Upon thinking about how insecure MITAA email had become, I
then sent a "Data breach warning" email to these MIT lawyers,
with a Cc to MIT President Reif, explaining this and its legal
consequences. See fifth email (November 2) of
email
history.
While I was looking further into MIT IT security, I (actually
my wife) discovered a very serious security vulnerability with
the MIT Admissions website. All other MIT websites have
domain names that end in mit.edu; e.g. MITAA is alum.mit.edu.
Hackers are prevented from setting up fake websites, and email
addresses, pretending to be MIT because .edu domain names are
restricted to validated educational institutions. Domain
names ending with .edu thus provide some authenticity; see
Secure
Contact page. (The Department of Commerce granted
Educause the right to administer .edu domains. I've tested
how easy it is to get a .edu domain name by trying to get one
from them and it is reasonably difficult.)
However, the MIT Admissions domain name is mitadmissions.org.
Like .com and .net, anyone can get a .org domain name. For
example, I own the .com, .net, and .org versions of apscitu,
apscitumail, apscitulaw, and stop-it-incompetence. MIT
Admissions proudly advertises to the world, including hackers,
at www.mitadmissions.org/about/about-web/ that it does not
have an mit.edu address and the foolish reason why:
MITadmissions.org is the official website of MIT's Office of
Undergraduate Admissions. We are located on our own domain
(i.e., not on mit.edu) for historical reasons: when we started
our blogs back in 2004, we had to use external hosting and an
external domain name in order to do so. Since then, we've
built up a following and sense of home at this domain, so
we've just stayed here.
Marilee Jones was the IT incompetent Dean of Admissions at MIT
from 1997 to 2007 (starting several years after I was at MIT),
so was responsible for this domain name stupidity (the
external hosting excuse is nonsense).
Marilee Jones
was a celebrity.
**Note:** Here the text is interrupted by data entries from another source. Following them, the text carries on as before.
(** The bytes a block pointer gives access to. *)
Definition view (h : heap) (p : option (nat * Z)) (n : Z) : bytes :=
  match p with
  | None => []
  | Some (id, off) => match h !! id with Some blk => ztake n (zdrop off blk) | None => [] end
  end.

Definition Forward (b : BCBuffer) (nLen : Z) : BCBuffer :=
  set_current b (m_nCurrent b + Z.min nLen (u32 (m_nUsed b - m_nCurrent b))).

Definition Backward (b : BCBuffer) (nLen : Z) : BCBuffer :=
  set_current b (m_nCurrent b - Z.min nLen (m_nCurrent b)).

Definition Rewind (b : BCBuffer) (offset : Z) : BCBuffer :=
  set_current b (Z.min offset (m_nUsed b)).

(** [Add(nAddSize)]: blocks until there is one to spare. *)
Fixpoint Add_loop (fuel : nat) (h : heap) (b : BCBuffer) (nResult : Z) : option (heap * BCBuffer) :=
  if nResult <? m_nSize b then Some (h, b)
  else match fuel with
  | O => None
  | S f => let '(h, b) := push_block h b in Add_loop f h b nResult
  end.

Definition Add (h : heap) (b : BCBuffer) (nAddSize : Z) : option (heap * BCBuffer) :=
  let nResult := u32 (m_nUsed b + nAddSize) in
  '(h, b) ← Add_loop (S (Z.to_nat (nResult / G_nBlockSize))) h b nResult;
  Some (h, set_used b (u32 (m_nUsed b + nAddSize))).

Definition Subtract (b : BCBuffer) (nSubSize : Z) : BCBuffer :=
  set_used b (m_nUsed b - (if nSubSize <? m_nUsed b then nSubSize else m_nUsed b)).

Definition Flush (b : BCBuffer) : BCBuffer := new_BCBuffer.

(** [Reset()] keeps the blocks; [Reset(0)] lets go of them. *)
Definition Reset (b : BCBuffer) : BCBuffer := set_current (set_used b 0) 0.
Definition Reset0 (b : BCBuffer) : BCBuffer := new_BCBuffer.

Definition GetBlockCount (b : BCBuffer) : Z := u32 (zlen (m_lstData b)).

Definition RefClone (b : BCBuffer) : BCBuffer := b.

(** [RemoveConsumed]: what is left, written to a temporary buffer, is cloned back. *)
Fixpoint RemoveConsumed_loop (fuel : nat) (h : heap) (b buf : BCBuffer)
    : option (heap * BCBuffer) :=
  match fuel with
  | O => None
  | S f =>
      '(pData, nReadLen, b) ← ReadBlock b G_nBlockSize;
      match pData with
      | Some _ =>
          if 0 <? nReadLen then
            '(_, h, buf) ← Write h buf (view h pData nReadLen);
            RemoveConsumed_loop f h b buf
          else Some (h, buf)
      | None => Some (h, buf)
      end
  end.

Definition RemoveConsumed (h : heap) (b : BCBuffer) : option (heap * BCBuffer) :=
  if 0 <? m_nCurrent b then
    '(h, buf) ← RemoveConsumed_loop (S (Z.to_nat (m_nUsed b))) h b new_BCBuffer;
    Some (h, RefClone buf)
  else Some (h, b).

(** [WriteTo(BCBuffer&)]: block by block, from the first. *)
Fixpoint WriteTo_loop (lst : list nat) (nDataLen : Z) (h : heap) (dst : BCBuffer)
    : option (heap * BCBuffer) :=
  match lst with
  | [] => Some (h, dst)
  | id :: lst =>
      if nDataLen <=? 0 then Some (h, dst)
      else
        let nWriteLen := Z.min nDataLen G_nBlockSize in
        '(_, h, dst) ← Write h dst (view h (Some (id, 0)) nWriteLen);
        WriteTo_loop lst (nDataLen - nWriteLen) h dst
  end.

Definition WriteTo (h : heap) (b dst : BCBuffer) : option (heap * BCBuffer) :=
  WriteTo_loop (m_lstData b) (m_nUsed b) h dst.

Definition Clone (h : heap) (b : BCBuffer) : option (heap * BCBuffer) :=
  WriteTo h b new_BCBuffer.

(** [Extract]: each turn takes the front block and pops the back one. *)
Fixpoint Extract_loop (n : nat) (b buf : BCBuffer) : option (BCBuffer * BCBuffer) :=
  match n with
  | O => Some (b, buf)
  | S n =>
      pData ← head (m_lstData b);
      Extract_loop n
        {| m_lstData := removelast (m_lstData b); m_nSize := m_nSize b; m_nUsed := m_nUsed b;
           m_nCurrent := m_nCurrent b |}
        {| m_lstData := m_lstData buf ++ [pData]; m_nSize := u32 (m_nSize buf + G_nBlockSize);
           m_nUsed := m_nUsed buf; m_nCurrent := m_nCurrent buf |}
  end.

(** The blocks extracted, the buffer and what was put in [pBuffer]. *)
Definition Extract (b pBuffer : BCBuffer) (nBlocks : Z) : option (Z * BCBuffer * BCBuffer) :=
  let pBuffer := Reset0 pBuffer in
  let b := Rewind b 0 in
  if m_nUsed b =? 0 then Some (0, b, pBuffer)
  else
    let nUsed := u32 (m_nUsed b + G_nBlockSize - 1) / G_nBlockSize in
    let nExtract := Z.min nBlocks nUsed in
    '(b, buf) ← Extract_loop (Z.to_nat nExtract) b pBuffer;
    let size := u32 (m_nSize b - m_nSize buf) in
    if nExtract <? nUsed then
      Some (nExtract,
            {| m_lstData := m_lstData b; m_nSize := size; m_nUsed := u32 (m_nUsed b - m_nSize buf);
               m_nCurrent := m_nCurrent b |},
            set_used buf (m_nSize buf))
    else
      Some (nExtract,
            {| m_lstData := m_lstData b; m_nSize := size; m_nUsed := 0; m_nCurrent := m_nCurrent b |},
            set_used buf (m_nUsed b)).
End Blocks.

(** ** The bytes in the blocks *)

Definition block_at (h : heap) (id : nat) : bytes :=
  match h !! id with Some blk => blk | None => [] end.

Definition flat (h : heap) (lst : list nat) : bytes := concat (map (block_at h) lst).

Definition block_ok (h : heap) (id : nat) : Prop := exists blk, h !! id = Some blk /\ zlen blk = G_nBlockSize.

Definition wf (h : heap) (b : BCBuffer) : Prop :=
  Forall (block_ok h) (m_lstData b) /\ NoDup (m_lstData b) /\
  m_nSize b = G_nBlockSize * zlen (m_lstData b) /\
  0 <= m_nCurrent b <= m_nUsed b /\ m_nUsed b <= m_nSize b < 2 ^ 32 /\ m_nUsed b < 2 ^ 31.

(** What the buffer is to its users. *)
Definition abs (h : heap) (b : BCBuffer) : buffer :=
  {| b_data := ztake (m_nUsed b) (flat h (m_lstData b)); b_cur := m_nCurrent b |}.

Lemma flat_app h l k : flat h (l ++ k) = flat h l ++ flat h k.
Proof. unfold flat. by rewrite map_app, concat_app. Qed.

Lemma flat_cons h id l : flat h (id :: l) = block_at h id ++ flat h l.
Proof. done. Qed.

Lemma block_at_Some h id blk : h !! id = Some blk -> block_at h id = blk.
Proof. unfold block_at. by intros ->. Qed.
(* ===== verification/SMPParser.v ===== *)
(** * SMPParser: the packet framing of the signalling stream
      ([src/cpp/SMPParser.cpp], [SMPParser.h], [SMPacket.h])

    The parser keeps the bytes received and not yet parsed at the start of one
    allocation, [data_buf_], and a running count of the bytes the current state
    requires. Operations are in the option monad: [None] is a failed [assert], an
    access outside the received bytes, or a loop that did not stop within its
    fuel. What the handler is told is a list of events. *)

From stdpp Require Import base list numbers option.
From Stdlib Require Import ZArith Lia.
From S2P Require Import Prelude StreamParser Buffer.

(** ** Big-endian macros, on signed characters *)

Definition char_at (m : bytes) (p : Z) : option Z := b ← zget m p; Some (schar b).

(** [((uint32_t)(c) & 0xFF) << k] and its 64-bit form. *)
Definition byte_in32 (c k : Z) : Z := Z.shiftl (Z.land (u32 c) 0xFF) k.
Definition byte_in64 (c k : Z) : Z := Z.shiftl (Z.land (u64 c) 0xFF) k.

Definition MY_UI8BEI (m : bytes) (p : Z) : option Z :=
  c ← char_at m p; Some (u32 c).

Definition MY_UI32BEI (m : bytes) (p : Z) : option Z :=
  c0 ← char_at m p; c1 ← char_at m (p + 1); c2 ← char_at m (p + 2); c3 ← char_at m (p + 3);
  Some (u32 (byte_in32 c0 24 + byte_in32 c1 16 + byte_in32 c2 8 + byte_in32 c3 0)).

Definition MY_UI64BEI (m : bytes) (p : Z) : option Z :=
  c0 ← char_at m p; c1 ← char_at m (p + 1); c2 ← char_at m (p + 2); c3 ← char_at m (p + 3);
  c4 ← char_at m (p + 4); c5 ← char_at m (p + 5); c6 ← char_at m (p + 6); c7 ← char_at m (p + 7);
  Some (u64 (byte_in64 c0 56 + byte_in64 c1 48 + byte_in64 c2 40 + byte_in64 c3 32
             + byte_in64 c4 24 + byte_in64 c5 16 + byte_in64 c6 8 + byte_in64 c7 0)).

(** [((char* )p)[i] = (char)v], inside the allocation. *)
Definition store_char (m : bytes) (p v : Z) : option bytes :=
  if (0 <=? p) && (p <? zlen m) then Some (write_at m p [u8 v]) else None.

(** [(u & (0xFF << k)) >> k]. *)
Definition byte_out (u k : Z) : Z := Z.shiftr (Z.land u (Z.shiftl 0xFF k)) k.

Definition MY_UI8BEO (m : bytes) (p u : Z) : option bytes := store_char m p (byte_out u 0).

Definition MY_UI32BEO (m : bytes) (p u : Z) : option bytes :=
  m ← store_char m p (byte_out u 24);
  m ← store_char m (p + 1) (byte_out u 16);
  m ← store_char m (p + 2) (byte_out u 8);
  store_char m (p + 3) (byte_out u 0).

Definition MY_UI64BEO (m : bytes) (p u : Z) : option bytes :=
  m ← store_char m p (byte_out u 56);
  m ← store_char m (p + 1) (byte_out u 48);
  m ← store_char m (p + 2) (byte_out u 40);
  m ← store_char m (p + 3) (byte_out u 32);
  m ← store_char m (p + 4) (byte_out u 24);
  m ← store_char m (p + 5) (byte_out u 16);
  m ← store_char m (p + 6) (byte_out u 8);
  store_char m (p + 7) (byte_out u 0).

(** ** State *)

Definition DEFAULT_HEADER_SIZE : Z := 17.

Record SMPHeader := {
  m_eDataType : Z;
  m_nDataSize : Z;
  m_nTimestamp : Z;
  m_nTransId : Z;
  m_nStreamId : Z
}.

Definition empty_header : SMPHeader :=
  {| m_eDataType := 0; m_nDataSize := 0; m_nTimestamp := 0; m_nTransId := 0; m_nStreamId := 0 |}.

(** [SMPHeader::Reset]. *)
Definition SMPHeader_Reset (h : SMPHeader) : SMPHeader := empty_header.

Inductive ParseStateE :=
| PARSE_TYPE | PARSE_PAYLOAD_SIZE | PARSE_TIMESTAMP | PARSE_STREAM_ID | PARSE_PAYLOAD.

#[global] Instance ParseStateE_eq_dec : EqDecision ParseStateE.
Proof. solve_decision. Defined.

Record SMPParser := {
  m_pHandler : bool;                 (* whether a handler is set *)
  data_buf_ : bytes;                 (* the whole allocation *)
  buf_size_ : Z;
  data_size_ : Z;
  parsed_size_ : Z;
  parsed_header_ : SMPHeader;
  parse_state_ : ParseStateE;
  require_data_size_ : Z;
  pack_data_buf_ : bytes;
  pack_buf_size_ : Z
}.

(** The constructor. *)
Definition new_SMPParser : SMPParser :=
  {| m_pHandler := false; data_buf_ := []; buf_size_ := 0; data_size_ := 0; parsed_size_ := 0;
     parsed_header_ := empty_header; parse_state_ := PARSE_TYPE;
     require_data_size_ := DEFAULT_HEADER_SIZE; pack_data_buf_ := []; pack_buf_size_ := 0 |}.

(** What the handler is told: [OnPacketParsed] and [OnDataPacked]. *)
Inductive smp_event :=
| OnPacketParsed (h : SMPHeader) (payload : bytes)
| OnDataPacked (data : bytes).

(** Field updates. *)
Definition set_header (p : SMPParser) (h : SMPHeader) : SMPParser :=
  {| m_pHandler := m_pHandler p; data_buf_ := data_buf_ p; buf_size_ := buf_size_ p;
     data_size_ := data_size_ p; parsed_size_ := parsed_size_ p; parsed_header_ := h;
     parse_state_ := parse_state_ p; require_data_size_ := require_data_size_ p;
     pack_data_buf_ := pack_data_buf_ p; pack_buf_size_ := pack_buf_size_ p |}.
Definition set_data (p : SMPParser) (m : bytes) (cap size parsed : Z) : SMPParser :=
  {| m_pHandler := m_pHandler p; data_buf_ := m; buf_size_ := cap;
     data_size_ := size; parsed_size_ := parsed; parsed_header_ := parsed_header_ p;
     parse_state_ := parse_state_ p; require_data_size_ := require_data_size_ p;
     pack_data_buf_ := pack_data_buf_ p; pack_buf_size_ := pack_buf_size_ p |}.
Definition set_state (p : SMPParser) (s : ParseStateE) (req : Z) : SMPParser :=
  {| m_pHandler := m_pHandler p; data_buf_ := data_buf_ p; buf_size_ := buf_size_ p;
     data_size_ := data_size_ p; parsed_size_ := parsed_size_ p;
     parsed_header_ := parsed_header_ p; parse_state_ := s; require_data_size_ := req;
     pack_data_buf_ := pack_data_buf_ p; pack_buf_size_ := pack_buf_size_ p |}.
Definition set_pack (p : SMPParser) (m : bytes) (cap : Z) : SMPParser :=
  {| m_pHandler := m_pHandler p; data_buf_ := data_buf_ p; buf_size_ := buf_size_ p;
     data_size_ := data_size_ p; parsed_size_ := parsed_size_ p;
     parsed_header_ := parsed_header_ p; parse_state_ := parse_state_ p;
     require_data_size_ := require_data_size_ p; pack_data_buf_ := m; pack_buf_size_ := cap |}.

(** Consume [n] required bytes. *)
Definition consume (p : SMPParser) (n : Z) : SMPParser :=
  set_state (set_data p (data_buf_ p) (buf_size_ p) (data_size_ p) (parsed_size_ p + n))
    (parse_state_ p) (u32 (require_data_size_ p - n)).

(** ** Life cycle *)

(** [Create]: the assertion wants a handler. *)
Definition Create (p : SMPParser) (pHandler : bool) (stream_id : Z) : option SMPParser :=
  if pHandler then
    let h := parsed_header_ p in
    Some {| m_pHandler := true; data_buf_ := data_buf_ p; buf_size_ := buf_size_ p;
            data_size_ := data_size_ p; parsed_size_ := parsed_size_ p;
            parsed_header_ := {| m_eDataType := m_eDataType h; m_nDataSize := m_nDataSize h;
                                 m_nTimestamp := m_nTimestamp h; m_nTransId := m_nTransId h;
                                 m_nStreamId := stream_id |};
            parse_state_ := parse_state_ p; require_data_size_ := require_data_size_ p;
            pack_data_buf_ := pack_data_buf_ p; pack_buf_size_ := pack_buf_size_ p |}
  else None.

Definition Initialize (p : SMPParser) : SMPParser :=
  set_state (set_data p (data_buf_ p) (buf_size_ p) 0 (parsed_size_ p))
    (parse_state_ p) DEFAULT_HEADER_SIZE.

Definition Cleanup (p : SMPParser) : SMPParser :=
  set_pack (set_state (set_data p [] 0 0 0) PARSE_TYPE (require_data_size_ p)) [] 0.

(** ** Parsing *)

(** The received bytes of the allocation. *)
Definition received (p : SMPParser) : bytes := ztake (data_size_ p) (data_buf_ p).

Definition available (p : SMPParser) : Z := u64 (data_size_ p - parsed_size_ p).

Definition RequireData (p : SMPParser) (nSize : Z) (eParseState : ParseStateE) : bool * SMPParser :=
  let s := if require_data_size_ p =? 0 then eParseState else parse_state_ p in
  let p := set_state p s (u32 (require_data_size_ p + nSize)) in
  (require_data_size_ p <=? available p, p).

Definition ParseHeader (p : SMPParser) : option (bool * SMPParser) :=
  if DEFAULT_HEADER_SIZE <=? require_data_size_ p then
    let m := received p in
    t ← MY_UI8BEI m (parsed_size_ p);
    let p := consume p 1 in
    n ← MY_UI32BEI m (parsed_size_ p);
    let p := consume p 4 in
    ts ← MY_UI64BEI m (parsed_size_ p);
    let p := consume p 8 in
    tr ← MY_UI32BEI m (parsed_size_ p);
    let p := consume p 4 in
    let p := set_header p {| m_eDataType := u8 t; m_nDataSize := n; m_nTimestamp := ts;
                             m_nTransId := tr; m_nStreamId := m_nStreamId (parsed_header_ p) |} in
    Some (RequireData p n PARSE_PAYLOAD)
  else None.

Definition ParsePayload (p : SMPParser) : option (bool * SMPParser * list smp_event) :=
  let h := parsed_header_ p in
  if m_nDataSize h <=? require_data_size_ p then
    payload ← sub_bytes (received p) (parsed_size_ p) (m_nDataSize h);
    if m_pHandler p then
      let '(go, p') := RequireData (consume p (m_nDataSize h)) DEFAULT_HEADER_SIZE PARSE_TYPE in
      Some (go, p', [OnPacketParsed h payload])
    else None
  else None.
She was the much
interviewed and acclaimed author of a popular guide on the
college admissions process, in which she strongly urged
students not to lie on their college applications. In 2007 it
was discovered that Marilee Jones herself had, as she rose up
the MIT Admissions ladder, repeatedly and ever more
egregiously lied on her resume. She only had a bachelor's
degree from an obscure third-rate college, but on her first
resume said she had a degree from Rensselaer Polytechnic
Institute. Later she gave herself a degree from Albany
Medical College and near the end gave herself a Ph.D.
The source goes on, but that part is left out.